= Beginning of Section =

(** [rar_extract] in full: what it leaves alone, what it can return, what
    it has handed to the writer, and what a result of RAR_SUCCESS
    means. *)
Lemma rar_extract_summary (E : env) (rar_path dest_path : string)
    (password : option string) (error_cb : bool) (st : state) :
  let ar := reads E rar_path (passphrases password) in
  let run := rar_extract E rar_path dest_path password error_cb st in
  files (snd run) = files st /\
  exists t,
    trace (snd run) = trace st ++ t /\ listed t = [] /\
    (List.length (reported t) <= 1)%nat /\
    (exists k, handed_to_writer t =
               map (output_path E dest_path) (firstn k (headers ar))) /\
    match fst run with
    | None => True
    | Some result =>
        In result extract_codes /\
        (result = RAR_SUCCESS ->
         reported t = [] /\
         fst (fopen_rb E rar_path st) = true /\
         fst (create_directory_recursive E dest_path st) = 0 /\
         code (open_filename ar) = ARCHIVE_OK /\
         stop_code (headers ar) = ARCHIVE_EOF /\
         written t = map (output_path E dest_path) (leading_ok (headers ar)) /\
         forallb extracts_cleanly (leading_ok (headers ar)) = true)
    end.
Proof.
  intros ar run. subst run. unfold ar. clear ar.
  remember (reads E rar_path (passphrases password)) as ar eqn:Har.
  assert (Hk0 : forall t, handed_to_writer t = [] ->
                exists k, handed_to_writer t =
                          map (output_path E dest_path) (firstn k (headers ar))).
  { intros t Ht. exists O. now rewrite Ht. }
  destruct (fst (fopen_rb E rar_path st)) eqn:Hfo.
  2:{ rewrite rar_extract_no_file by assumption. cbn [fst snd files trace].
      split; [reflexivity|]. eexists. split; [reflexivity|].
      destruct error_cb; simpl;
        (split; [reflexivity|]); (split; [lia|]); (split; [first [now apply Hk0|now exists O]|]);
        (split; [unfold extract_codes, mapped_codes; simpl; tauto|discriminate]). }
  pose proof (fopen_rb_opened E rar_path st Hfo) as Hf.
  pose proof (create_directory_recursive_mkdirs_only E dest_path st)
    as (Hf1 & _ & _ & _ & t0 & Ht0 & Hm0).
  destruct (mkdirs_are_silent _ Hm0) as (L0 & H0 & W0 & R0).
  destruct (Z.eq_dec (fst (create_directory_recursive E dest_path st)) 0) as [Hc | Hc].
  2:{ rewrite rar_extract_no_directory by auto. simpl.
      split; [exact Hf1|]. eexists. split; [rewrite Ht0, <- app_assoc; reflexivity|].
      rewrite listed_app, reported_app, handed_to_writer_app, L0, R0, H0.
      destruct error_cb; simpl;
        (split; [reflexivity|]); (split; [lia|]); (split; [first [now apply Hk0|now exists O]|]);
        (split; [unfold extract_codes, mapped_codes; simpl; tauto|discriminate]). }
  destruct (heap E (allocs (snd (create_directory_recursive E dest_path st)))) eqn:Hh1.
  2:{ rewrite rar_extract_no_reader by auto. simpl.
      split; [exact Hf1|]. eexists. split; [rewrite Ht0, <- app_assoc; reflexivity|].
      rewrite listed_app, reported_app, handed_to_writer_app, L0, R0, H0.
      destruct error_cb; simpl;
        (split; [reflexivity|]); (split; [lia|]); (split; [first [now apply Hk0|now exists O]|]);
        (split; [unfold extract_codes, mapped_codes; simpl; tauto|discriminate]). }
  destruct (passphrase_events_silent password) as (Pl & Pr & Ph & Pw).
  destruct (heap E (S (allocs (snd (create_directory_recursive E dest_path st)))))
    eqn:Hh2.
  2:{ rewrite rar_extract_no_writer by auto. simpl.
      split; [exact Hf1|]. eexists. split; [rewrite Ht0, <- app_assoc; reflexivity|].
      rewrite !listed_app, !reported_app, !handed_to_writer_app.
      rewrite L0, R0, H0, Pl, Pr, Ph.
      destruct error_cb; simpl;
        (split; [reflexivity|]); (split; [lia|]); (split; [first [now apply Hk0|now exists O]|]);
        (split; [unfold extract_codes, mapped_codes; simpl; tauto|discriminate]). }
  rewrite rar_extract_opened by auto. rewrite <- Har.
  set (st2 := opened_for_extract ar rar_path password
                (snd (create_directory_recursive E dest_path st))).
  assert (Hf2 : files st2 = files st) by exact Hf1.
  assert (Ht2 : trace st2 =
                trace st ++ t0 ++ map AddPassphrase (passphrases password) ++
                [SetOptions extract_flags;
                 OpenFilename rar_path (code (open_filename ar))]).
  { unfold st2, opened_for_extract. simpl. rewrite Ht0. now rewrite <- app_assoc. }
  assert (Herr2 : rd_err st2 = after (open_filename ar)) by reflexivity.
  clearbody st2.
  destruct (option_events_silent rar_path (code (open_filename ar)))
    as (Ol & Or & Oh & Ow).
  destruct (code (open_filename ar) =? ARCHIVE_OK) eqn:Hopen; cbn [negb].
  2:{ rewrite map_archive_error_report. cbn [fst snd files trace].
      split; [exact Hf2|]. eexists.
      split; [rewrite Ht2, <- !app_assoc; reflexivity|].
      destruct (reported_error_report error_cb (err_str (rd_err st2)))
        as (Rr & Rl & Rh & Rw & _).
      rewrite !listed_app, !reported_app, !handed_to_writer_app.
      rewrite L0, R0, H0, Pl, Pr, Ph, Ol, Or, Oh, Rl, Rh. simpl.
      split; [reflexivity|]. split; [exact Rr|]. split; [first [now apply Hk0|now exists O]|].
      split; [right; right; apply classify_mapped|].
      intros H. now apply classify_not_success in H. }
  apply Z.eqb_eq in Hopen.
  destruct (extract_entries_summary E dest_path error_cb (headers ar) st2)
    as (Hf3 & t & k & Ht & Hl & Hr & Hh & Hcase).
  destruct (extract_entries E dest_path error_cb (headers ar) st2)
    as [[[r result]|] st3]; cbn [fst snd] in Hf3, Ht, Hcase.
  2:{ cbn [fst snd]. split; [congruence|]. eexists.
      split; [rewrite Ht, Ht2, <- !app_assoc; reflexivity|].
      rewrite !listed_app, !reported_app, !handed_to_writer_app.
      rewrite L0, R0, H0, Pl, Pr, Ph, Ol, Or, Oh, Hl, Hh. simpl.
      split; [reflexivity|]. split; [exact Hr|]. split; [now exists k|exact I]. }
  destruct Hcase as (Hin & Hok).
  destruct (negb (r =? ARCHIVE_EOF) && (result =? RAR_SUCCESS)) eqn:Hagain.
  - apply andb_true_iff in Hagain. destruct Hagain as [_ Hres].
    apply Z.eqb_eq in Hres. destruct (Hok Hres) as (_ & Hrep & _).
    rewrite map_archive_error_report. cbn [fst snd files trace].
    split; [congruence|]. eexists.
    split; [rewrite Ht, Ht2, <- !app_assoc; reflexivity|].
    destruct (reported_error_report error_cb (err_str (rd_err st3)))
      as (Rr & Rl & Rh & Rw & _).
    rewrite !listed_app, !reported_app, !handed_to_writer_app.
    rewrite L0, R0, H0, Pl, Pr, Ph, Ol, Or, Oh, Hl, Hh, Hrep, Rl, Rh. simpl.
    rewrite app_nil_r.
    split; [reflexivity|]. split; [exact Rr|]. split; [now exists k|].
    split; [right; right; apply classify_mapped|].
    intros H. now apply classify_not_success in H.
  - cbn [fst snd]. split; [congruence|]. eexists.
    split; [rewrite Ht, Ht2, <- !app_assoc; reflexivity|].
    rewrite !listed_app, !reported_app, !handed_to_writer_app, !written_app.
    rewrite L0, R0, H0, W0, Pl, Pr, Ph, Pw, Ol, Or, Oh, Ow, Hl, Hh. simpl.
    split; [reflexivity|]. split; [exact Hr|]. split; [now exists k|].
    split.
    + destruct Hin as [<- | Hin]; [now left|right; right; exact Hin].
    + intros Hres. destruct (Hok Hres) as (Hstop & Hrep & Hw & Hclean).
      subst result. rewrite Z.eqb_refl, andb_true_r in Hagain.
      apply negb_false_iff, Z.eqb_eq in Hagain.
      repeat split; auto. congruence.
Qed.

= End of Section =

* TASK DESCRIPTION: Whenever "assert" occurs in a line above, copy that line.

* FINISHED EXERCISE:
  assert (Hk0 : forall t, handed_to_writer t = [] ->
  assert (Hf2 : files st2 = files st) by exact Hf1.
  assert (Ht2 : trace st2 =
  assert (Herr2 : rd_err st2 = after (open_filename ar)) by reflexivity.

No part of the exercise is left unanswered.